Under the settlement, BLM cancelled the majority of oil and gas leases on top of the Roan Plateau, including all of those in the Trapper and Northwater Creek watersheds—areas that encompass the best cutthroat trout habitat on the Roan. The BLM committed to considering a new management plan alternative that would allow for some limited development on remaining leases, preclude new leasing on top of the plateau for the life of the plan, and conserve important big game habitat at the base of the Roan.

“The base of the Roan includes important winter range for the region’s mule deer herd—we remain concerned about the impact of oil and gas development on these areas,” said Kate Zimmerman, public lands policy director for the National Wildlife Federation. “NWF welcomes the release of the new DEIS and hopes the final outcome is better conservation of these vital big game habitats and the migration corridors connecting these habitats with wildlands on the top of the plateau.”

“Hunters don’t call the Roan Plateau a ‘mule deer factory’ for nothing,” said John Gale, conservation director of Backcountry Hunters and Anglers. “The hunting opportunities here are world class, and hunters in Colorado drive a nearly $1 million economic engine that generates sustainable revenue for local communities. BHA remains committed to the Roan Plateau and looks forward to working with the BLM to promote balanced development that prioritizes consideration of wildlife, hunting and fishing.”
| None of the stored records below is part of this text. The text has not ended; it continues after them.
(* ===== verification/KPages.v ===== *)
(** * Kernel pages as the kernel heap sees them (kern/include/vm.h)

    [alloc_kpages]/[free_kpages] hand out runs of whole pages by kernel virtual
    address.  The heap is verified against [KpagesOk]; the coremap is an
    instance of it. *)

From S2P Require Import Prelude.

Definition PAGE_SIZE : Z := 4096.
Definition PAGE_FRAME : Z := 4294963200.
Definition MIPS_KSEG0 : Z := 2147483648.
Definition MIPS_KSEG1 : Z := 2684354560.
Definition PADDR_TO_KVADDR (paddr : Z) : Z := u32 (paddr + MIPS_KSEG0).
Definition KVADDR_TO_PADDR (vaddr : Z) : Z := u32 (vaddr - MIPS_KSEG0).

(** The address is 0 when there is no memory. *)
Class Kpages (P : Type) := {
  alloc_kpages : Z → M P Z;
  free_kpages : Z → M P unit;
}.

(** [plive s] maps the address of each run handed out to its number of pages. *)
Class KpagesOk (P : Type) `{!Kpages P} := {
  pinv : P → Prop;
  plive : P → gmap Z Z;
  plive_range : ∀ s a n, pinv s → plive s !! a = Some n →
    0 < n ∧ a mod PAGE_SIZE = 0 ∧ MIPS_KSEG0 ≤ a ∧ a + PAGE_SIZE * n ≤ MIPS_KSEG1;
  plive_apart : ∀ s a n a' n', pinv s → plive s !! a = Some n → plive s !! a' = Some n' →
    a < a' → a + PAGE_SIZE * n ≤ a';
  alloc_kpages_spec : ∀ s n, pinv s → 0 < n < 2147483648 →
    wp (alloc_kpages n)
       (λ a s', pinv s' ∧ (a = 0 ∧ plive s' = plive s ∨
                           plive s !! a = None ∧ plive s' = <[a := n]> (plive s)))
       (λ _ _, False) s;
  free_kpages_spec : ∀ s a, pinv s → is_Some (plive s !! a) →
    wp (free_kpages a) (λ _ s', pinv s' ∧ plive s' = delete a (plive s)) (λ _ _, False) s;
}.

(** ** Page arithmetic *)

Lemma land_frame x : 0 ≤ x < 4294967296 → Z.land x PAGE_FRAME = x / 4096 * 4096.
Proof.
  intros Hx. rewrite <- Z.shiftr_div_pow2 with (n := 12), <- Z.shiftl_mul_pow2 with (n := 12) by done.
  apply Z.bits_inj'. intros j Hj. rewrite Z.land_spec. destruct (decide (j < 12)).
  - rewrite Z.shiftl_spec_low by lia.
    change PAGE_FRAME with (Z.shiftl (Z.ones 20) 12). rewrite Z.shiftl_spec_low by lia. apply andb_false_r.
  - rewrite Z.shiftl_spec_high, Z.shiftr_spec by lia. replace (j - 12 + 12) with j by lia.
    change PAGE_FRAME with (Z.shiftl (Z.ones 20) 12). rewrite Z.shiftl_spec_high by lia.
    destruct (decide (j < 32)).
    + rewrite Z.ones_spec_low by lia. apply andb_true_r.
    + rewrite <- (Z.mod_small x (2 ^ 32)) by lia. by rewrite Z.mod_pow2_bits_high by lia.
Qed.
Lemma land_offset x : 0 ≤ x → Z.land x (Z.lnot PAGE_FRAME) mod 4294967296 = x mod 4096.
Proof.
  intros Hx. rewrite <- Z.land_ones with (n := 32) by done. rewrite <- Z.land_assoc.
  change (Z.land (Z.lnot PAGE_FRAME) (Z.ones 32)) with (Z.ones 12). by rewrite Z.land_ones.
Qed.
For more than a decade, Colorado TU’s Grand Valley Anglers chapter, based in Grand Junction, has invested thousands of dollars and hundreds of volunteer hours into fish habitat and stream restoration projects on the Roan. The Roan holds in its small streams rare populations of genetically pure Colorado River cutthroat trout—a native species found in less than 10 percent of its historic range.

“Grand Valley Anglers is glad to know that progress is being made towards protecting the native Colorado River cutthroat trout on the Plateau,” said John Trammell, a Grand Valley Anglers volunteer who has worked on the Roan for over 20 years.  “We want to emphasize that drilling should be excluded from the drainages that hold native cutthroat trout, as agreed under the settlement.”

“Sportsmen and wildlife groups will continue to work with BLM and other parties in coming months to ensure that the balanced future for the Roan Plateau that is envisioned in these settlement provisions are adopted by the BLM in the final Resource Management Plan,” said Suzanne O’Neill, executive director of Colorado Wildlife Federation.